The air bearing head slider assemblies are mounted to the gimbal, and the head leads clamped to the load beam, after the gram load of the load beam has been initially set using methods such as those described above. Unfortunately, the mechanical handling and assembly procedures involved in this manufacturing operation sometimes force the gram loads of the assembled head gimbal assemblies beyond the specification window. Since the gram load specification is so critical to proper disk drive operation, these out-of-specification head gimbal assemblies cannot be used.

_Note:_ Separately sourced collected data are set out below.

(** C30: the network is what [connected] says.  After any sequence of starts, crashes, connects and
    disconnects that the tester gets through, the end from server [i] to server [j] lets
    messages through exactly when both servers are connected. *)
Theorem partition_enforced k unreliable ops c i j e :
  runOps ops (initial k unreliable) = Some c -> Forall (fun x => (x.1 < k)%nat) ops ->
  endnameOf c i j = Some e -> isEnabled (inl e) (net c) = isConnected c i && isConnected c j.
Proof.
  intros Hr Hops. enough (net_ok c /\ n c = k) as [Hok _] by apply (ok_enabled _ Hok).
  assert (net_ok (initial (V := V) (byte := byte) k unreliable) /\ n (initial (V := V) (byte := byte) k unreliable) = k) as Hinit
    by (split; [apply initial_ok|done]).
  revert Hr Hinit. generalize (initial (V := V) (byte := byte) k unreliable).
  induction Hops as [|[a op] ops Ha Hops IH]; intros c0 Hr [Hok Hn]; [injection Hr as <-; done|].
  cbn in Hr, Ha. apply bind_Some in Hr as (c1 & Hop & Hr). apply (IH c1 Hr). rewrite <- Hn in Ha.
  destruct op as [| | |names rf server].
  - split; [by eapply connect_ok|]. unfold connect in Hop. by apply bind_Some in Hop as (? & _ & (? & _ & [= <-])%bind_Some).
  - split; [by eapply disconnect_ok|]. unfold disconnect in Hop. by apply bind_Some in Hop as (? & _ & (? & _ & [= <-])%bind_Some).
  - destruct (crash1_ok _ _ _ Hok Ha Hop) as (? & -> & _). done.
  - destruct (start1_ok _ _ _ _ _ _ Hok Ha Hop) as (? & ->). done.
Qed.
End Partition.
Definition test (t : TestStep) cl : option Cluster :=
  match t, doing cl with
  | TConnect i, Idle =>
      p ← mjoin (rafts (conf cl) !! i);
      c ← connect i (confOf cl); Some (set_conf c cl)
  | TDisconnect i, Idle => c ← disconnect i (confOf cl); Some (set_conf c cl)
  | TSet x, Idle => rn ← applySetting x (LabRPC.net (sys cl)); Some (set_sys (LabRPC.set_net rn (sys cl)) cl)
  | TKill i, Idle => Some (killOld i cl)
  | TCrash i again, Idle =>
      if bool_decide (i < RaftConfig.n (conf cl))%nat
      then c ← crashNet i (confOf cl); Some (set_doing (Crashing i again) (set_conf c cl)) else None
  | TSave, Crashing i again => Some (set_doing (if again then Naming i else Idle) (crashed i cl))
  | TEnds names, Naming i => c ← startEnds i names (confOf cl); Some (set_doing (Booting i) (set_conf c cl))
  | TBoot now r, Booting i => booted i now r cl
  | TAdd, Adding i p => Some (set_doing Idle (set_conf (addServer i p (confOf cl)) cl))
  | _, _ => None
  end.

(** *** Runs *)

Inductive CEvent :=
| CTick (p : nat) (now r : Z)
| CRun (p k : nat) (now r : Z) (gone : bool)
| CStart (p : nat) (cmd : C)
| CApplyBegin (p : nat)
| CApplyEnd (p : nat)
| CProcess (id : nat) (r : Z)
| CHandler (id : nat) (now r : Z)
| CGiveUp (id : nat)
| CAnswer (id : nat) (r r' : Z)
| CTimer (id : nat)
| CReturn (id : nat)
| CTest (t : TestStep).

(** [None]: the event is not possible, or it ends the process. *)
Definition step (ev : CEvent) cl : option Cluster :=
  match ev with
  | CTick p now r => tick p now r cl
  | CRun p k now r gone => runG p k now r gone cl
  | CStart p cmd => start p cmd cl
  | CApplyBegin p => applyBegins p cl
  | CApplyEnd p => applyEnds p cl
  | CProcess id r => rpc (EvProcess (Z.of_nat id) r) cl
  | CHandler id now r => handler id now r cl
  | CGiveUp id => rpc (LabRPC.EvTick (Z.of_nat id)) cl
  | CAnswer id r r' => rpc (EvAnswer (Z.of_nat id) r r') cl
  | CTimer id => rpc (EvTimer (Z.of_nat id)) cl
  | CReturn id => return_ id cl
  | CTest t => test t cl
  end.

Fixpoint steps (evs : list CEvent) cl : option Cluster :=
  match evs with
  | [] => Some cl
  | ev :: evs => cl ← step ev cl; steps evs cl
  end.

(** Before the loops of [make_config]. *)
Definition fresh (n : nat) (unreliable : bool) : Cluster :=
  let c := initial n unreliable in
  mkCluster (mkSys true (RaftConfig.net c) [] ∅ []) c (replicate n 0%nat) [] Idle.

Inductive reaches (n : nat) (unreliable : bool) : Cluster -> Prop :=
| reaches_fresh : reaches n unreliable (fresh n unreliable)
| reaches_step cl ev cl' : reaches n unreliable cl -> step ev cl = Some cl' -> reaches n unreliable cl'.

Lemma reaches_steps n unreliable evs cl cl' : reaches n unreliable cl -> steps evs cl = Some cl' -> reaches n unreliable cl'.
Proof.
  revert cl. induction evs as [|ev evs IH]; intros cl Hr Hs; cbn in Hs; [by simplify_eq|].
  apply bind_Some in Hs as (cl1 & H1 & H2). eapply IH; [|done]. by eapply reaches_step.
Qed.

(** *** A round of [checkOneLeader] *)

(** Everything but the test, which waits for [GetState]. *)
Definition background (ev : CEvent) : bool := match ev with CTest _ => false | _ => true end.

(** [cfg.rafts[i].GetState()]: [before] happens before it reads the term, [between] before it reads the role.
    The instance as it is at the two reads. *)
Definition look (i : nat) (before between : list CEvent) cl : option (Node C byte * Node C byte * Cluster) :=
  if forallb background (before ++ between)
  then
    p ← mjoin (rafts (conf cl) !! i);
    cl ← steps before cl;
    nd ← node p cl;
    cl ← steps between cl;
    nd' ← node p cl;
    Some (nd, nd', cl)
  else None.

(** The loop over the servers from number [i] on: one pair of event lists for every server. *)
Fixpoint looks (i : nat) (sched : list (list CEvent * list CEvent)) cl : option (list (option (Node C byte * Node C byte)) * Cluster) :=
  match sched with
  | [] => Some ([], cl)
  | (before, between) :: sched =>
      if isConnected (conf cl) i
      then '(nd, nd', cl) ← look i before between cl; '(rs, cl) ← looks (S i) sched cl; Some (Some (nd, nd') :: rs, cl)
      else '(rs, cl) ← looks (S i) sched cl; Some (None :: rs, cl)
  end.
(* ===== verification/RaftClusterSim.v ===== *)
(** * RaftClusterSim: the cluster on labrpc does what RaftNet allows

    A forward simulation.  [Wired] is what the tester keeps true of the network: every end leads to the peer it is
    for, a server that is on the network is the running instance, and the ends of an instance that was crashed are
    disabled.  [Sim] relates a cluster to a world of RaftNet: a running instance is the server of its peer, a
    server that is down left its persister, and a call is as far in RaftNet as labrpc lets it have an effect.  A handler
    that runs on a crashed instance has none, because its answer is thrown away; a call whose client gave up may
    still be executed. *)

From S2P Require Import Prelude Persister Raft RaftFacts RaftNet RaftSafety LabRPC TestNet RaftConfig RaftCluster.
Local Open Scope Z_scope.

Section Wire.
Context {C byte : Type} `{!Gob byte Z} `{!Gob byte (list (LogEntries C))} `{!Gob byte (Msg C)}.
Implicit Types (nd : Node C byte) (b : Body C) (rs : LabRPC.Server (Val := Msg C) (Obj := Node C byte)).

(** ** Handlers behind the dispatcher *)

Definition hosts rs nd : Prop := services rs = services (raftServer nd).

Lemma hosts_nodeOf rs nd : hosts rs nd -> nodeOf rs = Some nd.
Proof. intros H. unfold nodeOf. by rewrite H. Qed.

Lemma hosts_withNode rs nd nd' : hosts rs nd -> hosts (withNode nd' rs) nd'.
Proof. intros H. unfold hosts, withNode. cbn. rewrite H. cbn. by rewrite fmap_insert, fmap_empty. Qed.

Lemma hosts_raftServer nd : hosts (raftServer nd) nd.
Proof. done. Qed.

Definition serve b nd : Node C byte * Msg C :=
  match b with VoteCall _ _ => serveVote nd (toMsg b) | AppendCall _ => serveAppend nd (toMsg b) end.

Lemma dispatch_serve rs nd b e :
  hosts rs nd ->
  exists rs', hosts rs' (serve b nd).1 /\
    Server_dispatch zeroMsg (mkReqMsg (Name := NetName) (inl e) (methodOf b) (gob_encode (toMsg b))) rs =
      Some (rs', toMsg b, (serve b nd).2, mkReplyMsg true (gob_encode (serve b nd).2)).
Proof.
  intros H.
  assert (gob_decode (gob_encode (toMsg b)) = Some (toMsg b, [])) as Hg
    by (rewrite <- (app_nil_r (gob_encode (toMsg b))); apply gob_decode_encode).
  eexists (LabRPC.mkServer (services (raftServer (serve b nd).1)) (sv_count rs + 1)). split; [done|].
  unfold Server_dispatch. cbn [svcMeth].
  destruct b as [e' a|a]; cbn [methodOf];
    match goal with |- context [splitMethod ?s] => let v := eval vm_compute in (splitMethod s) in change (splitMethod s) with v end;
    cbn [mbind option_bind]; rewrite H; unfold raftServer, AddService; cbn [services sv_name MakeService]; rewrite lookup_insert_eq;
    cbn [mbind option_bind]; unfold Service_dispatch.
  1: change (sv_methods _ !! _) with (Some (serveVote (C := C) (byte := byte))).
  2: change (sv_methods _ !! _) with (Some (serveAppend (C := C) (byte := byte))).
  all: cbn [mbind option_bind args]; rewrite Hg; cbn [fmap option_fmap option_map fst default serve sv_rcvr MakeService id];
    match goal with |- context [let '(_, _) := ?x in _] => destruct x as [nd' v] end;
    cbn [mbind option_bind fst snd]; rewrite H; unfold raftServer, AddService; cbn [services sv_name MakeService]; by rewrite insert_insert_eq.
Qed.

(** Gob loses the difference between nil and empty entries; the handler does not look at it. *)
Lemma AppendEntries_wire now r (a : AppendEntriesArgs C) (rf : Raft C byte) :
  AppendEntries now r (mkAppendEntriesArgs (ae_Term a) (ae_LeaderId a) (ae_PrevLogIndex a) (ae_PrevLogTerm a) (nilIfEmpty (entriesOf a)) (ae_LeaderCommit a)) rf =
  AppendEntries now r a rf.
Proof. destruct a as [t l p pt [[|x es]|] lc]; done. Qed.

Lemma serve_deliver b nd rf rep :
  deliver (o_now nd) (o_rand nd) b (raftOf nd) = Some (rf, rep) -> serve b nd = (set_node rf nd, replyMsgOf rep).
Proof.
  destruct b as [e a|a]; cbn [deliver serve serveVote serveAppend toMsg].
  - destruct (RequestVote _ _ a _) as [rf' rep']. intros. by simplify_eq.
  - rewrite AppendEntries_wire. destruct (AppendEntries _ _ a _) as [[rf' rep']|]; [|done]. cbn. intros. by simplify_eq.
Qed.

(** What a handler leaves alone. *)
Lemma serve_frame b nd : o_ends (serve b nd).1 = o_ends nd /\ s_epoch (o_server (serve b nd).1) = s_epoch (o_server nd).
Proof.
  destruct b as [e a|a]; cbn [serve serveVote serveAppend toMsg].
  - by destruct (RequestVote _ _ _ _).
  - rewrite AppendEntries_wire. by destruct (AppendEntries _ _ _ _) as [[]|].
Qed.

(** RaftNet runs a goroutine the same way. *)
Lemma run_goroutine_eq i g now r (s : RaftNet.Server C byte) w :
  run_goroutine i g now r s w =
    match goroutine now r g (s_raft s) with
    | None => Panicked
    | Some (rf, None) => Next (upd_server i (set_raft rf s) w)
    | Some (rf, Some (j, b)) => Next (add_call (mkRpcCall i (s_epoch s) j b RaftNet.Sent) (upd_server i (set_raft rf s) w))
    end.
Proof.
  destruct s as [ep rf ap msgs]. destruct g as [| |hb|j hb|j e]; cbn [run_goroutine goroutine s_raft s_epoch]; try done.
  - by destruct (heartbeat rf).
  - by destruct (makeAppendEntriesArgs j hb rf).
  - by destruct (elections rf !! e) as [[]|].
Qed.
End Wire.

(** ** The relation *)

Section Sim.
Context {C byte : Type} `{!EqDecision C} `{!Gob byte Z} `{!Gob byte (list (LogEntries C))} `{!Gob byte (list C)} `{!Gob byte (Msg C)}.
Context (zero_cmd : C) (n : nat) (marks : list (nat * Z)).
Implicit Types (cl : Cluster C byte) (nd : Node C byte) (w : World C byte) (owners : list nat) (q : Pending C).
Implicit Types (rc : RpcCall C) (rn : Net) (c : LabRPC.Call (Name := NetName) (byte := byte)).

Head gimbal assembly manufacturing is by nature a high volume, low margin business. To date, it has not been commercially feasible to "regram" (i.e., readjust the gram load) of out-of-specification head gimbal assemblies by means of the techniques described above. Nonetheless, the waste associated with the unusable out-of-specification assemblies is relatively great. With the development of higher performance disk drives requiring head gimbal assemblies with even tighter load window specifications, it is likely that the number of out-of-specification assemblies, and therefore the waste, will continue to rise.
A microprocessor controlled manufacturing system for load support arms is disclosed in the Smith Et. al. U.S. Pat. No. 4,063,567. This system includes a waling beam transport system for moving load beams extending from frets between several stations. A radius forming station mechanically bends the load support arms to increase gram loads. A thermal adjust station is operated in a manner similar to the light adjust method described above to reduce gram loads. The load beams are cut from the fret at a shear station after they have been processed at the radius forming and thermal adjust stations. This manufacturing system is not, however, adapted for readjusting gram loads after the load beams have been assembled into gimbal assemblies. The system is also relatively complicated.
It is evident that there is a need for a machine capable of economically readjusting the gram loads on suspension assemblies and head gimbal assemblies. The machine must of course be capable of accurately adjusting the gram loads. To be commercially viable, the machine must also be relatively easy to operate and capable of quickly performing the regram operations.